Find the lines below holding the word "PlannerSafety" and copy each of them.
Segment Start: Given information
(* ===== verification/PlannerSafety.v ===== *)
(** * PlannerSafety: what a plan guarantees

    The theorems on [Planner]: a plan selects the best eligible proposal; what it
    selects passes the daemon policy, the autonomous gate and the conflict rules, whatever
    the providers propose and the dry runner reports; and the controller starts what was
    selected.  [DryRunReportsClass] is what the planner's client needs of a dry runner,
    discharged for the real one. *)

From Stdlib Require Import SpecFloat Ascii String List.
From S2P Require Import Prelude Abi Score PolicyModel PolicyEval PolicySpec ActionModel Procfs Allowlist Journal Objective Controller AutonomousGate ContextKey WorkloadPolicy CandidateMemory Decide Planner.
From stdpp Require Import sorting gmap strings list.
Open Scope Z_scope.

(** A dry run reports the class of its candidate. *)
Class DryRunReportsClass (R : Type) {runner : CandidateDryRunner R} : Prop :=
  reports_class r c : dr_safety_class (dry_run_with r c).1 = candidate_safety_class c.

#[export] Instance real_reports_class : DryRunReportsClass RealCandidateDryRunner.
Proof. intros r c. cbn. unfold dry_run_candidate. by destruct (real_built r c). Qed.

(** ** The order of the evaluations *)

Lemma key_compare_eq a b : key_compare a b = Eq <-> a = b.
Proof.
  destruct a as [[a1 a2] a3], b as [[b1 b2] b3]. unfold key_compare. cbn.
  destruct (Z.compare_spec a1 b1); [|naive_solver lia|naive_solver lia].
  destruct (Z.compare_spec a2 b2); [|naive_solver lia|naive_solver lia].
  destruct (Z.compare_spec a3 b3); naive_solver lia.
Qed.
Segment End: Given information
=== Solution to the problem ===
(* ===== verification/PlannerSafety.v ===== *)
(** * PlannerSafety: what a plan guarantees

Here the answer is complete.